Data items
::::

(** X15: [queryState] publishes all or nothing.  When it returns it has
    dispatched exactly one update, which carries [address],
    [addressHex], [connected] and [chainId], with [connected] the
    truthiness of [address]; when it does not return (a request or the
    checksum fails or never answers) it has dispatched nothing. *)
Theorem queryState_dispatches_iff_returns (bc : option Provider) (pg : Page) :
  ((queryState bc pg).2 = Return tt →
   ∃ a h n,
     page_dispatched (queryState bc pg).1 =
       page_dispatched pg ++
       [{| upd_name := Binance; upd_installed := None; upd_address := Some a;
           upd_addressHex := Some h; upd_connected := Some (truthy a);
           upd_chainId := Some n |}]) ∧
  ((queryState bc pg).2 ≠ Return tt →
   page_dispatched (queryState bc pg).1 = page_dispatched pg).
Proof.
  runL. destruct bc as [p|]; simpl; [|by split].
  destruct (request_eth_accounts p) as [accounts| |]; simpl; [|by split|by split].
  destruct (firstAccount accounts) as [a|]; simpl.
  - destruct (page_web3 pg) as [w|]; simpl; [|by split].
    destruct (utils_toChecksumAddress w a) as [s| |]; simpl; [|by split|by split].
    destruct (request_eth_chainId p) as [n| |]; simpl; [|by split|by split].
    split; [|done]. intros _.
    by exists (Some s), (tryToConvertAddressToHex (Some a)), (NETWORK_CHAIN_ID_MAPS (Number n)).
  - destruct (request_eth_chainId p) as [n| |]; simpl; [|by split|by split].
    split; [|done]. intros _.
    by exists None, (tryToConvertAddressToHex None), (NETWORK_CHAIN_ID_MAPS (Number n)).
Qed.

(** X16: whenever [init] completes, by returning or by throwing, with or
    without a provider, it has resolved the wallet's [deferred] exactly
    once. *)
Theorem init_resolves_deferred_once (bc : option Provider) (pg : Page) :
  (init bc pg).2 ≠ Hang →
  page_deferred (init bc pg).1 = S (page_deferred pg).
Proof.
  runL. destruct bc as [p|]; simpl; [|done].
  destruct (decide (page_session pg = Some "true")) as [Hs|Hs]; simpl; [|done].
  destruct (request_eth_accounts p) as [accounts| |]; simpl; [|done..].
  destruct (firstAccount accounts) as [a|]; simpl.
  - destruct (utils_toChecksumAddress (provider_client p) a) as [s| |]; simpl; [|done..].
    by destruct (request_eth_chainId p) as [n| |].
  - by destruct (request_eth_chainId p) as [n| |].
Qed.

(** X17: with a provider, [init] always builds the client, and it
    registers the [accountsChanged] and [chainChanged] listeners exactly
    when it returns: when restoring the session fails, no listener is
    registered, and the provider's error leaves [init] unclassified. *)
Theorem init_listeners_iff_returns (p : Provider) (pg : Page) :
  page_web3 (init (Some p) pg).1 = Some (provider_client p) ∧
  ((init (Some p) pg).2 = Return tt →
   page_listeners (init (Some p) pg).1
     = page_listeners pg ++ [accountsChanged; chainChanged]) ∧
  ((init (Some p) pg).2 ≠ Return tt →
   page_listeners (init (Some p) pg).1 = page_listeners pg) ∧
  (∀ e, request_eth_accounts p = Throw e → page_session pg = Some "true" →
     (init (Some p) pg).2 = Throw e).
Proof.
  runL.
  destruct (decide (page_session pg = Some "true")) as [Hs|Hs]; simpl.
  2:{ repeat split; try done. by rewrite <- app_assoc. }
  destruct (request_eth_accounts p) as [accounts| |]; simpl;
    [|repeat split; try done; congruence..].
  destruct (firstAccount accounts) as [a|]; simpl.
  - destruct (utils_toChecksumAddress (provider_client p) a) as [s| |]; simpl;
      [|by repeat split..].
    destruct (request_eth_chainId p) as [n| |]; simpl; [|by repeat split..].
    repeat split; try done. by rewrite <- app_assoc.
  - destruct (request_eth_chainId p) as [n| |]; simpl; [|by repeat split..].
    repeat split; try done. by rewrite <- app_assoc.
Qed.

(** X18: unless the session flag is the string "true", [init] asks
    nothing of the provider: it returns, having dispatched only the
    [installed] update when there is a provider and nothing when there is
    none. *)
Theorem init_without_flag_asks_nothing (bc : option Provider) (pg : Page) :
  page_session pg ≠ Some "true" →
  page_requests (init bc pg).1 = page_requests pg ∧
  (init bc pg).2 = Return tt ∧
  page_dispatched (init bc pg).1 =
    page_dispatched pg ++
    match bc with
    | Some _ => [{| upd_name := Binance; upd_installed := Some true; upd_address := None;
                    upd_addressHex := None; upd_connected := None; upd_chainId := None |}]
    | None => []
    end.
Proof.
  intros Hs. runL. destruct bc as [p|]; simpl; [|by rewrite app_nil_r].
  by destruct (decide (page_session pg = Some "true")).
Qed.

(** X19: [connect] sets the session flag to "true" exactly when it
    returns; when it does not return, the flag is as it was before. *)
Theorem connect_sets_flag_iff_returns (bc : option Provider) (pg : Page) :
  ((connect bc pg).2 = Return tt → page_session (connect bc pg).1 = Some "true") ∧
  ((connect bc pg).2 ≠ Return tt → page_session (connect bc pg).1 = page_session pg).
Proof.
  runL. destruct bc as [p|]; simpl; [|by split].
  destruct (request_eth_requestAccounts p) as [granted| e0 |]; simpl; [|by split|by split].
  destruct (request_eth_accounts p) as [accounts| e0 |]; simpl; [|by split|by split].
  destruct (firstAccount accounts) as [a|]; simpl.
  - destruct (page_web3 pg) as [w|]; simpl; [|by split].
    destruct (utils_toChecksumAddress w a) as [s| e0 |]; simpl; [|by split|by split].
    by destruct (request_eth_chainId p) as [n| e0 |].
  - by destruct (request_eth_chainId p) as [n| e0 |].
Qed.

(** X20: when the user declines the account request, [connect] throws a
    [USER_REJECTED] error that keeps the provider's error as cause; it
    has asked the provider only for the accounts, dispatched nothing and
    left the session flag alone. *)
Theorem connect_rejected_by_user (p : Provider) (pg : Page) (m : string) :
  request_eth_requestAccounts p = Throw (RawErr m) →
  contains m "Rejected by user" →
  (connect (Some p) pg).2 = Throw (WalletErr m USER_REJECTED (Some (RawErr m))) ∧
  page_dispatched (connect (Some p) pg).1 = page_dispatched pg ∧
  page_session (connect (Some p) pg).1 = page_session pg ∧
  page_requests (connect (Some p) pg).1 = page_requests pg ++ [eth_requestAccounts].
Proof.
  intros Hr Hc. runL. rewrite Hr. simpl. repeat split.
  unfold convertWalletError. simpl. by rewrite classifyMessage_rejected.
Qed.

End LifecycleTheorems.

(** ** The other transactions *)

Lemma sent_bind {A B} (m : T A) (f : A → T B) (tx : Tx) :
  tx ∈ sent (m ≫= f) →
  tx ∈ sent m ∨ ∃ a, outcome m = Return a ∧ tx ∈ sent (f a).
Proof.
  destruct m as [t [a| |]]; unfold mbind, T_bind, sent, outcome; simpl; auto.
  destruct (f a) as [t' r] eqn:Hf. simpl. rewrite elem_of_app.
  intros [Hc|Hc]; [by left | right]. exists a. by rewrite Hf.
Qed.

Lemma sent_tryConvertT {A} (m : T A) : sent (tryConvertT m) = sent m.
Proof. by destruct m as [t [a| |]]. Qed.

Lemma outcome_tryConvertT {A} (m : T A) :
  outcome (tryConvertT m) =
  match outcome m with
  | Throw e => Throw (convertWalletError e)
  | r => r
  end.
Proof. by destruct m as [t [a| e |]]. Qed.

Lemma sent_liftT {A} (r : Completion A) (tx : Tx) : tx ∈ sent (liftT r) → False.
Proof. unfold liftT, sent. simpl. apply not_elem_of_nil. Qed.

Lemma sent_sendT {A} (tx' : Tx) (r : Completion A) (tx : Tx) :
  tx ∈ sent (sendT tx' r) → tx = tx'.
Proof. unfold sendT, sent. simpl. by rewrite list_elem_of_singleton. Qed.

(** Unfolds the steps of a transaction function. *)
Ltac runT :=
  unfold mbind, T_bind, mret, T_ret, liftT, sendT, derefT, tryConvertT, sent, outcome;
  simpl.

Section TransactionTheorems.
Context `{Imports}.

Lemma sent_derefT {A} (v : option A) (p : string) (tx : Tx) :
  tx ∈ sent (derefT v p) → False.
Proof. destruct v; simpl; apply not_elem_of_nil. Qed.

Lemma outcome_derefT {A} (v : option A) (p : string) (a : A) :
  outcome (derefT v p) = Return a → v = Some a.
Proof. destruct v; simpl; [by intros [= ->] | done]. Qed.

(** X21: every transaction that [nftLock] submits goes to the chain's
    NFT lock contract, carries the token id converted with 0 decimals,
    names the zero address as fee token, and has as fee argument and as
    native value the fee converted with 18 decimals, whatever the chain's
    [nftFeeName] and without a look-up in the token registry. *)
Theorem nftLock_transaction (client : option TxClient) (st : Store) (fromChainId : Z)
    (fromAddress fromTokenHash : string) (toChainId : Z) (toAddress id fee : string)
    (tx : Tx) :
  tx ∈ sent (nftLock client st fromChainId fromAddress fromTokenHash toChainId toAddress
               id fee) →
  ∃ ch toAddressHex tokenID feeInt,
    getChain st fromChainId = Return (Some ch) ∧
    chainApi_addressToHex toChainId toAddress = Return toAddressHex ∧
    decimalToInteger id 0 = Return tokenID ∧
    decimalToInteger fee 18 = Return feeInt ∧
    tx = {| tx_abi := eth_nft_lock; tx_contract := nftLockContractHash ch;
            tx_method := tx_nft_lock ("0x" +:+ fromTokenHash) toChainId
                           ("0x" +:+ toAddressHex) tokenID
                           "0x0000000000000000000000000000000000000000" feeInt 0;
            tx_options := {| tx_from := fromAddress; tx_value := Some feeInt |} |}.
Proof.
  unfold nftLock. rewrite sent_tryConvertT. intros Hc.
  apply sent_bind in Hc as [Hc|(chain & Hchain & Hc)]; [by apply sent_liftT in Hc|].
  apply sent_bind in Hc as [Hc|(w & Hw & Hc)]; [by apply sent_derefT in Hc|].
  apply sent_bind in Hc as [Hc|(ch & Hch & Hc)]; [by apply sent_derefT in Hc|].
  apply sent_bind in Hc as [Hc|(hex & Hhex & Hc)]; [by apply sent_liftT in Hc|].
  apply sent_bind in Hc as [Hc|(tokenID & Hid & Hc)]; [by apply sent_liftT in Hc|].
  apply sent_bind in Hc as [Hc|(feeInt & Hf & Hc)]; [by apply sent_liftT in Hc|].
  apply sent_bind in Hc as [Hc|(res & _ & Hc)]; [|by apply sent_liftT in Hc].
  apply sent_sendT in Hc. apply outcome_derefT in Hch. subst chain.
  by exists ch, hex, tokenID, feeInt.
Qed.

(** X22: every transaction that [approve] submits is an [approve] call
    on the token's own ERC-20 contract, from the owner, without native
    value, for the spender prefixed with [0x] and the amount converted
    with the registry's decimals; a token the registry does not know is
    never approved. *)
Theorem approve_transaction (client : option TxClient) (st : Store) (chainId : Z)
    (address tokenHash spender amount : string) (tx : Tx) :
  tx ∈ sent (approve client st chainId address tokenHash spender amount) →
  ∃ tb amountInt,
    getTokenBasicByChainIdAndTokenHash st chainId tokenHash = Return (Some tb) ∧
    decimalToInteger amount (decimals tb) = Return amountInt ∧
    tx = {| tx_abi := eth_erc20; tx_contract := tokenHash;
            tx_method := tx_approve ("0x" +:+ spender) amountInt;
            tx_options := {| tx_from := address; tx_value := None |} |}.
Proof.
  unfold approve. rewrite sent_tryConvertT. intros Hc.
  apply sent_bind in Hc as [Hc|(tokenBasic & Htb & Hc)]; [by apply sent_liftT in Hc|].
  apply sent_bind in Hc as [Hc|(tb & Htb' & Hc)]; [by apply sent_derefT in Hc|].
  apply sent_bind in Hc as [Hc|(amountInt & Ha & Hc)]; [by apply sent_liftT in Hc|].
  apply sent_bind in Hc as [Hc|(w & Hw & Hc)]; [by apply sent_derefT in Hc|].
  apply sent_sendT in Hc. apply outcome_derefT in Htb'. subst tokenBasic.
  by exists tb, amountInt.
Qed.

::::

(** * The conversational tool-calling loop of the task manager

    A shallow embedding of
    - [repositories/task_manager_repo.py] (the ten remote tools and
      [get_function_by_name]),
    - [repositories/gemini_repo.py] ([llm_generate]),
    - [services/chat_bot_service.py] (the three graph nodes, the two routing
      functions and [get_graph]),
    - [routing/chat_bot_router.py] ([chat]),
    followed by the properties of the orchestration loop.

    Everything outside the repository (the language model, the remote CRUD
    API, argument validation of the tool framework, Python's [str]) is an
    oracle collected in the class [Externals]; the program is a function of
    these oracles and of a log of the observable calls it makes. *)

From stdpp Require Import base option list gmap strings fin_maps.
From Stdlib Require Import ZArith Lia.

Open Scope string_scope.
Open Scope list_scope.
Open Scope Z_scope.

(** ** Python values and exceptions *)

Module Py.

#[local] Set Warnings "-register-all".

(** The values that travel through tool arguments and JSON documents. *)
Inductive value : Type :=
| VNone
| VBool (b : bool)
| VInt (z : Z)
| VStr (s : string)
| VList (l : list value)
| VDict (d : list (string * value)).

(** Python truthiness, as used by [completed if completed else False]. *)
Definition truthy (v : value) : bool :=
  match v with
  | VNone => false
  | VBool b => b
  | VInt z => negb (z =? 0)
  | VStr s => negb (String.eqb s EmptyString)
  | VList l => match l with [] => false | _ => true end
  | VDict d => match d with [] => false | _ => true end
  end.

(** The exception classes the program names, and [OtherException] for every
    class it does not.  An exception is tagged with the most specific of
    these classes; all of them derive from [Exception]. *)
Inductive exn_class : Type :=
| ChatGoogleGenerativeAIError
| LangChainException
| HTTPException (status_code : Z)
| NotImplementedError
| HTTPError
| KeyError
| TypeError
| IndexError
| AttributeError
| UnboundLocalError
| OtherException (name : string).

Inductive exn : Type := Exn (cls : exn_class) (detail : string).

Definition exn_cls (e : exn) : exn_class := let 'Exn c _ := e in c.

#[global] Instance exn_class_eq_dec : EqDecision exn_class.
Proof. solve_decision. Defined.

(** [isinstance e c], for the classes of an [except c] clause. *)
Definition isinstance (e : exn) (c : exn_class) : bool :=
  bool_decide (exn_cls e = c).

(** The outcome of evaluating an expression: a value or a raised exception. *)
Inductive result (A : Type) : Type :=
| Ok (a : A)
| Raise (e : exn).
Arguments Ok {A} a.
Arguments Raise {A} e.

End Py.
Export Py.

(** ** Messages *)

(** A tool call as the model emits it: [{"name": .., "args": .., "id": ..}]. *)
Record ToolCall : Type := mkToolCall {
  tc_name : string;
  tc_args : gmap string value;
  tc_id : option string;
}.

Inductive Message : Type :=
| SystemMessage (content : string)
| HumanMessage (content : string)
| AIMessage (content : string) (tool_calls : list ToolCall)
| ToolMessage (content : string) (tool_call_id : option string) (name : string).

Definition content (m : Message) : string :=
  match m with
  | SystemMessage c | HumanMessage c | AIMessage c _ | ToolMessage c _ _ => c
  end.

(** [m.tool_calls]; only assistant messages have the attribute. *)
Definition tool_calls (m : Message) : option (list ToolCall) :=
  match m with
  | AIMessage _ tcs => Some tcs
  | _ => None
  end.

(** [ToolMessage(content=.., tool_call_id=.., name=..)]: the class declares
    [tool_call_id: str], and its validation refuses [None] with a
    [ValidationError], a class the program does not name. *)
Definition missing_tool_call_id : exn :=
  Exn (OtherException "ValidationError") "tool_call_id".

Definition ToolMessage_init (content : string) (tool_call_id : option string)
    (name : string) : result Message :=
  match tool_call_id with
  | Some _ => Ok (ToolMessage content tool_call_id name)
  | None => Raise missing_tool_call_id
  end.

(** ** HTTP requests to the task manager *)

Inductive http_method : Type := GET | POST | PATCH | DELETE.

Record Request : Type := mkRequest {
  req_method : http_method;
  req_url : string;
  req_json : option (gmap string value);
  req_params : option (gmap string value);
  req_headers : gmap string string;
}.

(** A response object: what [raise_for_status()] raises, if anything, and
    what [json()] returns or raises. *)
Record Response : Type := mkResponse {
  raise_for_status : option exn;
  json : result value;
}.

::::

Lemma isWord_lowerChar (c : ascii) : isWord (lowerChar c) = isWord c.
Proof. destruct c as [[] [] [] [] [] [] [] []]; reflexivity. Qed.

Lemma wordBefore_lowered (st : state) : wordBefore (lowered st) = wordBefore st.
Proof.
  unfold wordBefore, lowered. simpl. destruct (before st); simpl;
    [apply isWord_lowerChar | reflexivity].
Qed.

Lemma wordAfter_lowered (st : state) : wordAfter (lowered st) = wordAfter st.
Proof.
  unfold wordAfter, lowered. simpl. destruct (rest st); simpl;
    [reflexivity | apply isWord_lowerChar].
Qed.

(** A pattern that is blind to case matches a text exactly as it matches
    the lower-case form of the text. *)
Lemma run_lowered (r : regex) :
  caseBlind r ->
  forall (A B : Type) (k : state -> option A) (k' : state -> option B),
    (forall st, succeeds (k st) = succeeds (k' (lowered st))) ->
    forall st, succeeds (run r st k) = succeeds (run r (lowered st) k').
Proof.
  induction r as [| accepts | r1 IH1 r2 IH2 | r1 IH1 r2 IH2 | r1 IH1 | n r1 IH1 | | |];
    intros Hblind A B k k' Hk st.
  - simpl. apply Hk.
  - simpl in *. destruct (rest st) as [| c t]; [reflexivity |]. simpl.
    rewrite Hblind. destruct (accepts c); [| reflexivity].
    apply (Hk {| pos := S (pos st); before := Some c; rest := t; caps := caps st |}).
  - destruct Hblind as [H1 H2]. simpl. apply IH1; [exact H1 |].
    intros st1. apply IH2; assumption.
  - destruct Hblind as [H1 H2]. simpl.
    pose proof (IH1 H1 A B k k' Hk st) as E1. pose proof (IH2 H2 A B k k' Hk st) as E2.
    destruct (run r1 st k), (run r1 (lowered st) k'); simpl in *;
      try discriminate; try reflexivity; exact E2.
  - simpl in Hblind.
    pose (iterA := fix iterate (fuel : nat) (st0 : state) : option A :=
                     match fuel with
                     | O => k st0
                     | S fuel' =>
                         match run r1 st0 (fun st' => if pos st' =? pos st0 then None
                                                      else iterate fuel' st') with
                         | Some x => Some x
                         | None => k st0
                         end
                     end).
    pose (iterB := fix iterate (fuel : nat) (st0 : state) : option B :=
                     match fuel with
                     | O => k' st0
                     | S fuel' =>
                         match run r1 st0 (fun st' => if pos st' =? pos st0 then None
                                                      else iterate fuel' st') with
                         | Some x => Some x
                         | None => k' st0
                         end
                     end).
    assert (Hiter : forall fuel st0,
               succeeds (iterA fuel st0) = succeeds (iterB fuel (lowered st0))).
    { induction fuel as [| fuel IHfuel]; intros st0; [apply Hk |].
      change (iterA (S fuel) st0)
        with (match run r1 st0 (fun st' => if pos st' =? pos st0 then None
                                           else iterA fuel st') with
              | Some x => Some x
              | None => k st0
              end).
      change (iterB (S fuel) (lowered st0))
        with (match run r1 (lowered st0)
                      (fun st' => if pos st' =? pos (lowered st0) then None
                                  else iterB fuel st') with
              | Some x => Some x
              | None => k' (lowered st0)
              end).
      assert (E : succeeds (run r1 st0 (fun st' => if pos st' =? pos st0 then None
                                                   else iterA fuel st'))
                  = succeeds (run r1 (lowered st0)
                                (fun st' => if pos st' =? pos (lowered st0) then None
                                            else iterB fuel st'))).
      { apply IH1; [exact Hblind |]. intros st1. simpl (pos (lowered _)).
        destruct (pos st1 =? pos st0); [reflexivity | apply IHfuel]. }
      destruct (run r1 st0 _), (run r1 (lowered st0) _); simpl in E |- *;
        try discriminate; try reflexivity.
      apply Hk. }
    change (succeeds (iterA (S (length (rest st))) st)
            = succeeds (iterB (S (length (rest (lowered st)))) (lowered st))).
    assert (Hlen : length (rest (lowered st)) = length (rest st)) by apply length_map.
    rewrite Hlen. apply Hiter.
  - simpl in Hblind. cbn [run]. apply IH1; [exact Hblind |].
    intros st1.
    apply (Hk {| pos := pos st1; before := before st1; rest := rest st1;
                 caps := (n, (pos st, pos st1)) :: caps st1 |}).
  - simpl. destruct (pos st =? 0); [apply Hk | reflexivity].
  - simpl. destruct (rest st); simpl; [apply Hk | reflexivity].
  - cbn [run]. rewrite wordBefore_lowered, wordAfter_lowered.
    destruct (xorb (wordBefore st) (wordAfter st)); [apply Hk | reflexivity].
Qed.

::::

DIRECTIONS:
Using the entries above, repeat only the lines from the one containing "tx ∈ sent (approve" through the one containing "decimalToInteger amount (decimals", end lines included.

EXPECTED ANSWER:
  tx ∈ sent (approve client st chainId address tokenHash spender amount) →
  ∃ tb amountInt,
    getTokenBasicByChainIdAndTokenHash st chainId tokenHash = Return (Some tb) ∧
    decimalToInteger amount (decimals tb) = Return amountInt ∧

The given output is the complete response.